Со многими из ныне знаменитых художников Андрей познакомился благодаря... контрабасу. В 14 лет он стал лауреатом Всесоюзного конкурса контрабасистов в Таллине. А через год уже играл с лучшими джазменами в популярнейшем кафе "Аэлита".
Для тех, кто родился слишком поздно, поведаю об этом знаменитом московском местечке. Бог знает на какие средства оно существовало, но в "Аэлите" не водилось спиртного. Здесь подавали вкусную дешевую еду, черный кофе, независимых художников и джаз.
Кафе закрыли в 1962-м, сразу после знаменитого "кровоизлияния в МОСХ" (так окрестили хрущевское побоище художников в Манеже).

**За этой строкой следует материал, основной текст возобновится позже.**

(* ===== verification/StoreSuite.v ===== *)
(** * The contract of an event store as a test suite ([eventsourcingtest])

    [AcceptanceTest], [GlobalReaderAcceptanceTest] and
    [CorrelationLoaderAcceptanceTest], test by test.  Where a test starts
    goroutines, the order in which their calls reach the store is an
    argument.  The names of the subtests are in the order they run in, by
    name. *)
From stdpp Require Import pretty.
From S2P Require Import Prelude Core Iter Registry Context Log SuiteTest.

(** What the suites call, of a store and of the iterators [It] it returns;
    [ut_All] has fuel for the length of what it reads. *)
Class EventStoreUnderTest (W It : Type) : Type := {
  ut_Save : list Envelope → StreamState → W → AppendResult * option error * W;
  ut_LoadStream : string → W → result error It;
  ut_LoadStreamFrom : string → StreamState → W → result error It;
  ut_LoadCorrelation : string → W → result error It;
  ut_ReadAll : Z → ReadOptions → W → result error ReadResult;
  ut_Head : W → result error Z;
  ut_All : nat → It → option (list Envelope * option error);
  ut_Next : It → bool * It;
  ut_Close : It → option error * It;
}.

Definition acceptanceEvent (id : string) (n : Z) : Event :=
  mkEvent "eventsourcingtest.acceptanceEvent" true id "eventsourcingtest.acceptanceEvent" (pretty n).
Definition acceptanceOtherEvent (id : string) (n : Z) : Event :=
  mkEvent "eventsourcingtest.acceptanceOtherEvent" true id "eventsourcingtest.acceptanceEventOther" (pretty n).

(** The registry after the two [init] functions. *)
Definition suite_registry : Registry :=
  match RegisterEvent (acceptanceEvent "" 0) emptyRegistry with
  | Returns r => match RegisterEvent (acceptanceOtherEvent "" 0) r with Returns r => r | Panics _ => r end
  | Panics _ => emptyRegistry
  end.

Section suite.
Context {W It : Type} `{ES : EventStoreUnderTest W It, U : UUIDString}.
(** Enough to read every stream and log of the suite. *)
Context (fuel : nat).

(** ** Helpers *)
Definition NewString : test W string := u ← uuid_New; mret (uuid_String u).
Definition newStreamID : test W string := s ← NewString; mret ("acceptance-" +:+ s).

Definition yes : gmap string any := {["acceptance" := AnyString "yes"]}.

Definition envelopes (id : string) (from : Z) (count : nat) : test W (list Envelope) :=
  collect_each (seqZ from (Z.of_nat count)) (λ v,
    u ← uuid_New; now ← time_Now; cause ← NewString;
    mret (mkEnvelope u id (Some yes) ("chain-" +:+ id) cause (Some (acceptanceEvent id v)) 0 0 now)).

Definition save_ (events : list Envelope) (state : StreamState) : test W () :=
  r ← call (ut_Save events state); no_error r.2 "Save".

Definition seed (count : nat) : test W string :=
  id ← newStreamID; evs ← envelopes id 1 count; save_ evs NoStream ;; mret id.

Definition drain (it : It) : test W (list Envelope) :=
  match ut_All fuel it with
  | Some (evs, None) => mret evs
  | Some (_, Some _) => Fatalf "iterate"
  | None => Fatalf "out of fuel"
  end.

Definition loadStream (id : string) : test W (list Envelope) :=
  r ← look (ut_LoadStream id); it ← must r "LoadStream"; drain it.
Definition loadStreamFrom (id : string) (state : StreamState) : test W (list Envelope) :=
  r ← look (ut_LoadStreamFrom id state); it ← must r "LoadStreamFrom"; drain it.

Definition wantStreamLen (id : string) (n : Z) : test W () :=
  evs ← loadStreamFrom id Any; want (zlen evs =? n) "stream length".

Definition versions (evs : list Envelope) : list Z := Version <$> evs.

(** The payloads' numbers, as they print; the event must be an acceptanceEvent. *)
Definition payload (env : Envelope) : test W string :=
  match env_Event env with
  | Some ev => if bool_decide (ev_GoType ev = "eventsourcingtest.acceptanceEvent") && ev_Pointer ev then mret (ev_data ev) else Fatalf "event type"
  | None => Fatalf "event type"
  end.
Definition payloadNs (evs : list Envelope) : test W (list string) := collect_each evs payload.
Definition numbers (ns : list Z) : list string := pretty <$> ns.

Definition with_version (v : Z) (env : Envelope) : Envelope :=
  mkEnvelope (EventID env) (StreamID env) (Metadata env) (CorrelationID env) (CausationID env) (env_Event env) v (GlobalPosition env) (OccurredAt env).
Definition with_time (now : time) (env : Envelope) : Envelope :=
  mkEnvelope (EventID env) (StreamID env) (Metadata env) (CorrelationID env) (CausationID env) (env_Event env) (Version env) (GlobalPosition env) now.
Definition with_id (u : uuid) (env : Envelope) : Envelope :=
  mkEnvelope u (StreamID env) (Metadata env) (CorrelationID env) (CausationID env) (env_Event env) (Version env) (GlobalPosition env) (OccurredAt env).
Definition with_chain (correlation cause : string) (env : Envelope) : Envelope :=
  mkEnvelope (EventID env) (StreamID env) (Metadata env) correlation cause (env_Event env) (Version env) (GlobalPosition env) (OccurredAt env).
Definition with_event (ev : Event) (env : Envelope) : Envelope :=
  mkEnvelope (EventID env) (StreamID env) (Metadata env) (CorrelationID env) (CausationID env) (Some ev) (Version env) (GlobalPosition env) (OccurredAt env).

(** ** Save *)
Definition saveEmptyBatch : test W () :=
  r ← call (ut_Save [] Any); no_error r.2 "Save(nil)" ;; want (Successful r.1) "Successful".

Definition saveNoStreamCreatesStream : test W () :=
  id ← newStreamID; evs ← envelopes id 1 3; r ← call (ut_Save evs NoStream);
  no_error r.2 "Save(NoStream) on a new stream" ;;
  want (Successful r.1) "Successful" ;; want (bool_decide (res_StreamID r.1 = id)) "StreamID" ;;
  want (NextExpectedVersion r.1 =? 3) "NextExpectedVersion" ;; wantStreamLen id 3.

Definition saveNoStreamRejectsExisting : test W () :=
  id ← seed 2; evs ← envelopes id 3 1; r ← call (ut_Save evs NoStream);
  want (is_error r.2 ErrStreamExists) "Save(NoStream) on an existing stream" ;; wantStreamLen id 2.

Definition saveStreamExistsRejectsNew : test W () :=
  id ← newStreamID; evs ← envelopes id 1 1; r ← call (ut_Save evs StreamExists);
  want (is_error r.2 ErrStreamNotFound) "Save(StreamExists) on a new stream" ;; wantStreamLen id 0.

Definition saveStreamExistsAppends : test W () :=
  id ← seed 2; evs ← envelopes id 3 1; r ← call (ut_Save evs StreamExists);
  no_error r.2 "Save(StreamExists) on an existing stream" ;;
  want (NextExpectedVersion r.1 =? 3) "NextExpectedVersion" ;; wantStreamLen id 3.

Definition saveAnyAppends : test W () :=
  id ← newStreamID; evs ← envelopes id 1 2; r ← call (ut_Save evs Any); no_error r.2 "Save(Any) on a new stream" ;;
  evs ← envelopes id 3 2; r ← call (ut_Save evs Any); no_error r.2 "Save(Any) on an existing stream" ;;
  want (NextExpectedVersion r.1 =? 4) "NextExpectedVersion" ;; wantStreamLen id 4.

Definition saveAssignsVersions : test W () :=
  id ← newStreamID; evs ← envelopes id 1 2; save_ evs Any ;;
  stale ← envelopes id 3 2; save_ (with_version 1 <$> stale) Any ;;
  wrong ← envelopes id 5 1; save_ (with_version 9 <$> wrong) (Revision 4) ;;
  got ← loadStream id; want (bool_decide (versions got = [1; 2; 3; 4; 5])) "LoadStream versions" ;;
  got ← loadStreamFrom id (Revision 3); ns ← payloadNs got;
  want (bool_decide (ns = numbers [4; 5])) "LoadStreamFrom(Revision(3))".

Definition saveFillsOccurredAt : test W () :=
  id ← newStreamID; evs ← envelopes id 1 1; save_ (with_time time_zero <$> evs) NoStream ;;
  got ← loadStream id; need (zlen got =? 1) "LoadStream returned 1" ;;
  for_each got (λ env, want (negb (time_IsZero (OccurredAt env))) "OccurredAt").

Definition saveRevisionAppends : test W () :=
  id ← newStreamID; evs ← envelopes id 1 2; r ← call (ut_Save evs (Revision 0));
  no_error r.2 "Save(Revision(0)) on a new stream" ;; want (NextExpectedVersion r.1 =? 2) "NextExpectedVersion" ;;
  evs ← envelopes id 3 1; r ← call (ut_Save evs (Revision (NextExpectedVersion r.1)));
  no_error r.2 "Save(Revision(NextExpectedVersion))" ;; want (NextExpectedVersion r.1 =? 3) "NextExpectedVersion" ;;
  wantStreamLen id 3.

Definition saveRevisionConflict : test W () :=
  id ← seed 2;
  for_each [0; 1; 3] (λ rev,
    evs ← envelopes id 3 1; r ← call (ut_Save evs (Revision rev));
    match as_conflict r.2 with
    | None => Errorf_ "want a conflict"
    | Some stream => want (bool_decide (stream = id)) "conflict.Stream"
    end) ;;
  wantStreamLen id 2.

Definition saveMixedStreamsRejected : test W () :=
  first ← newStreamID; second ← newStreamID;
  evs1 ← envelopes first 1 1; evs2 ← envelopes second 1 1; r ← call (ut_Save (evs1 ++ evs2) Any);
  want (is_error r.2 ErrInvalidEventBatch) "Save of a batch spanning two streams" ;;
  wantStreamLen first 0 ;; wantStreamLen second 0.

Definition saveMissingEventIDRejected : test W () :=
  id ← newStreamID; batch ← envelopes id 1 2;
  r ← call (ut_Save (alter (with_id uuid_Nil) 1%nat batch) Any);
  want (is_error r.2 ErrInvalidEventBatch) "Save of an event without EventID" ;; wantStreamLen id 0.

(** [order]: how the writers' Saves reach the store. *)
Definition writers : nat := 8.
Definition saveConcurrentRevisionOneWins (order : list nat) : test W () :=
  id ← seed 1;
  errs ← collect_each order (λ _, evs ← envelopes id 2 1; r ← call (ut_Save evs (Revision 1)); mret r.2);
  for_each errs (λ e, match e with None => mret () | Some _ => want (negb (bool_decide (as_conflict e = None))) "writer" end) ;;
  want (zlen (bfilter (λ e, bool_decide (e = None :> option error)) errs) =? 1) "exactly 1" ;;
  wantStreamLen id 2.
(** ** LoadStream *)
(** What a caller learns that drains the iterator it was given. *)
Definition read_error (r : result error It) : option error :=
  match r with
  | Fail e => Some e
  | Ok it => match ut_All fuel it with Some (_, e) => e | None => None end
  end.

Definition loadStreamMissing : test W () :=
  id ← newStreamID; r ← look (ut_LoadStream id);
  want (is_error (read_error r) ErrStreamNotFound) "LoadStream of a missing stream".

Definition loadStreamOrder : test W () :=
  id ← newStreamID; evs ← envelopes id 1 2; save_ evs NoStream ;;
  evs ← envelopes id 3 3; save_ evs (Revision 2) ;;
  got ← loadStream id; ns ← payloadNs got;
  want (bool_decide (ns = numbers [1; 2; 3; 4; 5])) "LoadStream order".

Definition loadStreamVersions : test W () :=
  id ← seed 3; got ← loadStream id;
  want (bool_decide (versions got = [1; 2; 3])) "LoadStream versions".

Definition same_chain (a b : Envelope) : bool :=
  bool_decide (CorrelationID a = CorrelationID b) && bool_decide (CausationID a = CausationID b).
Definition acceptance_key (env : Envelope) : option any := md ← Metadata env; md !! "acceptance".
Definition metadata_len (env : Envelope) : nat := match Metadata env with Some md => size md | None => 0%nat end.

Definition loadStreamRoundTrip : test W () :=
  id ← newStreamID; batch ← envelopes id 1 1; save_ batch NoStream ;;
  got ← loadStream id;
  match got, batch with
  | [out], sent :: _ =>
    want (EventID out =? EventID sent) "EventID" ;; want (bool_decide (StreamID out = id)) "StreamID" ;;
    payload out ;; want (bool_decide (env_Event out = env_Event sent)) "Event" ;;
    want (bool_decide (acceptance_key out = acceptance_key sent)) "Metadata[acceptance]" ;;
    want (metadata_len out =? metadata_len sent)%nat "Metadata" ;;
    want (same_chain out sent) "chain" ;; want (negb (time_IsZero (OccurredAt out))) "OccurredAt"
  | _, _ => Fatalf "LoadStream returned 1"
  end.

Definition loadStreamCloseEarly : test W () :=
  id ← seed 3; r ← look (ut_LoadStream id); it ← must r "LoadStream";
  let '(more, it) := ut_Next it in need more "LoadStream yielded no events" ;;
  let '(cerr, it) := ut_Close it in want (bool_decide (cerr = None)) "Close after one event" ;;
  want (negb (ut_Next it).1) "Next after Close" ;;
  evs ← envelopes id 4 1; save_ evs (Revision 3) ;; wantStreamLen id 4.

(** ** LoadStreamFrom *)
Definition loadFromAnyReadsWholeStream : test W () :=
  id ← seed 3; got ← loadStreamFrom id Any;
  want (bool_decide (versions got = [1; 2; 3])) "LoadStreamFrom(Any) versions".

Definition loadFromAnyOnMissingStream : test W () :=
  id ← newStreamID; got ← loadStreamFrom id Any; want (zlen got =? 0) "LoadStreamFrom(Any) of a missing stream".

Definition loadFromRevisionIsExclusive : test W () :=
  id ← seed 3;
  for_each (seqZ 0 4) (λ n,
    got ← loadStreamFrom id (Revision n);
    want (bool_decide (versions got = seqZ (n + 1) (3 - n))) "LoadStreamFrom(Revision) versions").

Definition loadFromResumeFromLastVersion : test W () :=
  id ← seed 2; first ← loadStreamFrom id Any;
  match last first with
  | Some env =>
    need (zlen first =? 2) "LoadStreamFrom(Any) returned 2" ;;
    got ← loadStreamFrom id (Revision (Version env)); want (zlen got =? 0) "before any append" ;;
    evs ← envelopes id 3 1; save_ evs Any ;;
    got ← loadStreamFrom id (Revision (Version env)); ns ← payloadNs got;
    want (bool_decide (ns = numbers [3])) "after one append"
  | None => Fatalf "LoadStreamFrom(Any) returned 2"
  end.

Definition loadFromStreamExistsRejectsNew : test W () :=
  id ← newStreamID; r ← look (ut_LoadStreamFrom id StreamExists);
  want (is_error (read_error r) ErrStreamNotFound) "LoadStreamFrom(StreamExists) of a missing stream".

Definition loadFromNoStreamRejectsExisting : test W () :=
  id ← seed 1; r ← look (ut_LoadStreamFrom id NoStream);
  want (is_error (read_error r) ErrStreamExists) "LoadStreamFrom(NoStream) of an existing stream".

Definition AcceptanceTest (order : list nat) : test W () :=
  group "Save" [
    ("EmptyBatch", saveEmptyBatch); ("NoStreamCreatesStream", saveNoStreamCreatesStream);
    ("NoStreamRejectsExisting", saveNoStreamRejectsExisting);
    ("StreamExistsRejectsNew", saveStreamExistsRejectsNew); ("StreamExistsAppends", saveStreamExistsAppends);
    ("AnyAppends", saveAnyAppends); ("AssignsVersions", saveAssignsVersions);
    ("FillsOccurredAt", saveFillsOccurredAt); ("RevisionAppends", saveRevisionAppends);
    ("RevisionConflict", saveRevisionConflict); ("MixedStreamsRejected", saveMixedStreamsRejected);
    ("MissingEventIDRejected", saveMissingEventIDRejected);
    ("ConcurrentRevisionOneWins", saveConcurrentRevisionOneWins order)] ;;
  group "LoadStream" [
    ("MissingStream", loadStreamMissing); ("Order", loadStreamOrder); ("Versions", loadStreamVersions);
    ("RoundTrip", loadStreamRoundTrip); ("CloseEarly", loadStreamCloseEarly)] ;;
  group "LoadStreamFrom" [
    ("AnyReadsWholeStream", loadFromAnyReadsWholeStream); ("AnyOnMissingStreamEmpty", loadFromAnyOnMissingStream);
    ("RevisionIsExclusive", loadFromRevisionIsExclusive); ("ResumeFromLastVersion", loadFromResumeFromLastVersion);
    ("StreamExistsRejectsNew", loadFromStreamExistsRejectsNew);
    ("NoStreamRejectsExisting", loadFromNoStreamRejectsExisting)].
End suite.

Спустя много лет Андрей рассказывал:
— Почти все художники, ставшие со временем звездами, ходили в "Аэлиту". Илья Глазунов, Эрнст Неизвестный, Юра Соболев, Володя Янкелевский, Володя Пятницкий, Миша Шемякин... Многие из них, порвав с академическими канонами, предпочитали и нестандартную музыку. Они уверяли, что она каким-то образом вмешивается в композицию, цветовые решения их картин. Вот тогда и я вдруг ощутил: с их холстов, которые мы любили разглядывать, приходят "формулировки" наших музыкальных импровизаций. С них и начались мои художественно-музыкальные сочинения.

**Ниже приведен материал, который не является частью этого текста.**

Definition StoreAcceptanceTest : T () :=
  group "Declare" [
    ("CreatesSegments", declareCreatesSegments); ("Idempotent", declareIdempotent);
    ("SegmentsChanged", declareSegmentsChanged); ("KeepsStoredProgress", declareKeepsStoredProgress);
    ("SetsReplayUntil", declareSetsReplayUntil)] ;;
  group "Claim" [
    ("Fresh", claimFresh); ("Refresh", claimRefresh); ("SameOwnerNewProcess", claimSameOwnerNewProcess);
    ("TakeoverRaisesEpoch", claimTakeoverRaisesEpoch); ("HeldByOther", claimHeldByOther); ("Expired", claimExpired);
    ("ExpiresByHolderTTL", claimExpiresByHolderTTL); ("SegmentsIndependent", claimSegmentsIndependent);
    ("ReturnsCheckpoint", claimReturnsCheckpoint); ("SetsOwner", claimSetsOwner)] ;;
  group "Commit" [
    ("StoresCheckpoint", commitStoresCheckpoint); ("StoresStatus", commitStoresStatus);
    ("RunsFnOnce", commitRunsFnOnce); ("FnErrorKeepsState", commitFnErrorKeepsState); ("NotOwner", commitNotOwner);
    ("AfterRelease", commitAfterRelease); ("AfterTakeover", commitAfterTakeover); ("StaleEpoch", commitStaleEpoch);
    ("RefreshesHeartbeat", commitRefreshesHeartbeat)] ;;
  group "Reset" [
    ("MovesCheckpoint", resetMovesCheckpoint); ("KeepsReplayUntil", resetKeepsReplayUntil);
    ("RunsWipeOnce", resetRunsWipeOnce); ("WipeErrorKeepsState", resetWipeErrorKeepsState);
    ("NotOwner", resetNotOwner); ("StaleEpoch", resetStaleEpoch); ("CoversEverySegment", resetCoversEverySegment)] ;;
  group "Release" [
    ("LetsOtherClaim", releaseLetsOtherClaim); ("ClearsOwner", releaseClearsOwner);
    ("MarksStandby", releaseMarksStandby); ("NotOwnerNoop", releaseNotOwnerNoop);
    ("StaleEpochNoop", releaseStaleEpochNoop)] ;;
  group "SaveStatus" [
    ("Publishes", saveStatusPublishes); ("KeepsCheckpoint", saveStatusKeepsCheckpoint);
    ("NotOwnerRefused", saveStatusNotOwnerRefused); ("StaleEpoch", saveStatusStaleEpoch)] ;;
  group "LoadStatuses" [
    ("UnknownName", loadStatusesUnknownName); ("Age", loadStatusesAge); ("ReplayUntil", loadStatusesReplayUntil);
    ("ClaimTTL", loadStatusesClaimTTL)] ;;
  group "RebuildRequests" [
    ("UnknownName", rebuildUnknownName); ("Counted", rebuildCounted); ("ServedByReset", rebuildServedByReset);
    ("InStatus", rebuildInStatus); ("Failure", rebuildFailure)] ;;
  group "Heartbeat" [
    ("ListsSelf", heartbeatListsSelf); ("OrderedByOwner", heartbeatOrderedByOwner); ("Expires", heartbeatExpires);
    ("ExpiresByOwnTTL", heartbeatExpiresByOwnTTL); ("ZeroTTLRemoves", heartbeatZeroTTLRemoves);
    ("CountsSegments", heartbeatCountsSegments); ("UpdatesVersion", heartbeatUpdatesVersion); ("Age", heartbeatAge);
    ("NamesIndependent", heartbeatNamesIndependent)] ;;
  group "LoadInstances" [
    ("UnknownName", loadInstancesUnknownName); ("DoesNotRegister", loadInstancesDoesNotRegister);
    ("ExpiresByOwnTTL", loadInstancesExpiresByOwnTTL); ("MatchesHeartbeat", loadInstancesMatchesHeartbeat)] ;;
  group "DeadLetter" [
    ("InsideCommit", deadLetterInsideCommit); ("LoadOrdered", deadLetterLoadOrdered); ("Delete", deadLetterDelete);
    ("SegmentsIndependent", deadLetterSegmentsIndependent); ("UnknownName", deadLetterUnknownName);
    ("ClearedByReset", deadLetterClearedByReset)] ;;
  group "Replay" [
    ("UnknownName", replayUnknownName); ("NothingToReplay", replayNothingToReplay);
    ("PendingPerSegment", replayPendingPerSegment); ("Finish", replayFinish); ("FinishFenced", replayFinishFenced);
    ("SucceededDeleted", replaySucceededDeleted); ("NumbersIncrease", replayNumbersIncrease);
    ("ClearedByReset", replayClearedByReset)].
End suite.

— Представь себе яростных, тогда еще молодых людей, — продолжал Андрей Геворгян, — среди которых вертится радостный мальчик с контрабасом. Впрочем, я не ощущал разницы в возрасте даже с самым "старым" — Эрнстом Неизвестным, рассуждавшим со мной на весьма туманную для меня тему "излучения от камня". Страшно привлекала суперинтеллигентность Володи Янкелевского, того самого, картины которого на выставке в Манеже Хрущев обругал матом. Энциклопедист Юра Соболев блестяще опровергал всякие теории искусства, утверждая творческий субъективизм. Молчаливый, но взрывной Миша Шемякин в то время сходил с ума по гоголевской "Шинели". Позже, когда я окончательно сел за рояль, именно шемякинская графика стала основополагающим образом для первой моей симфонической поэмы — "Гоголь".
— Мне кажется, что твои "Витебские скитания Шагала" — концерт для четырех труб — будут очень Трудными. |
Впервые услыхав рояль Геворгяна, ныне одного из самых блистательных пианистов-импровизаторов, я недоумевал: как случилось, что чуть ли не половину своей музыкальной жизни он играл на контрабасе?
...В знаменитую "Мерзляковку", в класс фортепиано, его приняли с оценкой: "вундеркинд". Но в пятом классе те же педагоги убедили мальчика перейти на контрабас: так легче будет поступить в консерваторию, где в фортепианный класс принимают исключительно "по блату". Рояль, конечно, остался любимым. И, поступив в консерваторию по классу контрабаса, все годы учебы Андрей параллельно играл на рояле в композиторских семинарах Хачатуряна. После консерватории сошелся с Альфредом Шнитке и Эдисоном Денисовым, которых очень интересовали его "странные", взрывные симфо-джазовые импровизации. Они не могли ему помочь "выйти на свет", ибо сами были гонимы. И он пошел своей дорогой, в которую еще в юности его позвали звуки контрабаса. "Не будь контрабаса, — говорит Геворгян, — я бы никогда не вошел в мир джаза, который до сих пор обжигает мои партитуры. Именно джаз навсегда ввел меня в мир художников".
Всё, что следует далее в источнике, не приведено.